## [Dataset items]
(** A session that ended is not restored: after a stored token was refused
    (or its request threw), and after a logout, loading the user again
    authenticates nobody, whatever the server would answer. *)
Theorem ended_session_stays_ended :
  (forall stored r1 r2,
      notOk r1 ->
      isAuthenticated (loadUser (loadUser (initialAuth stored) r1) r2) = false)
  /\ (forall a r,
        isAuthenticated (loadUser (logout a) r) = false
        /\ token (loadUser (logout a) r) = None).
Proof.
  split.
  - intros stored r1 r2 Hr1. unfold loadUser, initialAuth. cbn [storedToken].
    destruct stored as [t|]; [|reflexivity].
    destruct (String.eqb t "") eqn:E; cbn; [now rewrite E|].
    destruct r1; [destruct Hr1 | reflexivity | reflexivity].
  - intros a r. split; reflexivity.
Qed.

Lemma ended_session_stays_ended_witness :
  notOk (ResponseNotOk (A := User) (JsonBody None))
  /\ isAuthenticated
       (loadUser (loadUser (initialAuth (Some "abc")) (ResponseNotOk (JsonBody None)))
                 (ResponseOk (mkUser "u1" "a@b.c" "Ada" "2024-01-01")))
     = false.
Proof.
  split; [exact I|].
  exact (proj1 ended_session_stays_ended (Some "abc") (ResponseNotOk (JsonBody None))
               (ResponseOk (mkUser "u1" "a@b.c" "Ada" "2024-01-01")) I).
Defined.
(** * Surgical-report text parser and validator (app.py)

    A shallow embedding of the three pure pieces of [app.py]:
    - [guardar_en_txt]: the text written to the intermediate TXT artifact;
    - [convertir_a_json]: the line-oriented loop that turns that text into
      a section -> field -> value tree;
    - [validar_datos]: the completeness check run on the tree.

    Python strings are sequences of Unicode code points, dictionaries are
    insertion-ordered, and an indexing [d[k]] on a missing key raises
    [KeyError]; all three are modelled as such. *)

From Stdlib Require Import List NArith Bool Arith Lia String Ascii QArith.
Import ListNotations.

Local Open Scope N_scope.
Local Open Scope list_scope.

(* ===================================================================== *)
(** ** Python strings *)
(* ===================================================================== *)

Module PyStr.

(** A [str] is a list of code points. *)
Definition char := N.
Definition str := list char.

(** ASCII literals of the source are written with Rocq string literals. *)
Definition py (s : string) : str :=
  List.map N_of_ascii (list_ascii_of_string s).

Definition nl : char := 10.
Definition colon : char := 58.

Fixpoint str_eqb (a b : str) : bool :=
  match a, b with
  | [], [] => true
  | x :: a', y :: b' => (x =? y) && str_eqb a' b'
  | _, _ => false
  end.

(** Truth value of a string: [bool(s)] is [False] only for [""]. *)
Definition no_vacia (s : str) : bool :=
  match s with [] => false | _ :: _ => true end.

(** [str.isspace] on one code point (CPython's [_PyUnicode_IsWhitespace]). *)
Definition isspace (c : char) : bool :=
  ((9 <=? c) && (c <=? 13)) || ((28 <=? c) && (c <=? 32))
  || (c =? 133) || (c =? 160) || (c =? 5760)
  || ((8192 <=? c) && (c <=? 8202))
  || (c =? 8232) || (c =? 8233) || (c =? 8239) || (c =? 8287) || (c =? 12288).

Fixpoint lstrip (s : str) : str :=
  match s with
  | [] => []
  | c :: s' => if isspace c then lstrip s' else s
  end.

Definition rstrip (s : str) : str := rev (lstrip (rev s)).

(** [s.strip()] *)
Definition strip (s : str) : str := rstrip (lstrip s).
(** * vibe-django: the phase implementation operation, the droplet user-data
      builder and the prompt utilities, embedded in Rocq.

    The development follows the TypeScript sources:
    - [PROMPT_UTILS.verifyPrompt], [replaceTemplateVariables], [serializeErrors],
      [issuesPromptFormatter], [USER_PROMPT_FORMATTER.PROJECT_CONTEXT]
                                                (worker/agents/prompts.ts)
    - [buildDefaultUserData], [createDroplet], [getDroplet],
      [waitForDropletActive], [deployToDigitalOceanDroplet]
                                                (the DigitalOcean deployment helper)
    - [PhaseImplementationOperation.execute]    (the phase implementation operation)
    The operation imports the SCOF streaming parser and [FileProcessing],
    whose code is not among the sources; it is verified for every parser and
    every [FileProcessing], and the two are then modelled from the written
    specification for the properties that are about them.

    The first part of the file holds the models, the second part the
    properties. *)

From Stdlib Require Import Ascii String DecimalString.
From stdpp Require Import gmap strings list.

## [Work instructions]
What is needed is every line of the records that contains the word "isAuthenticated".

## [Reply]
      isAuthenticated (loadUser (loadUser (initialAuth stored) r1) r2) = false)
        isAuthenticated (loadUser (logout a) r) = false
  /\ isAuthenticated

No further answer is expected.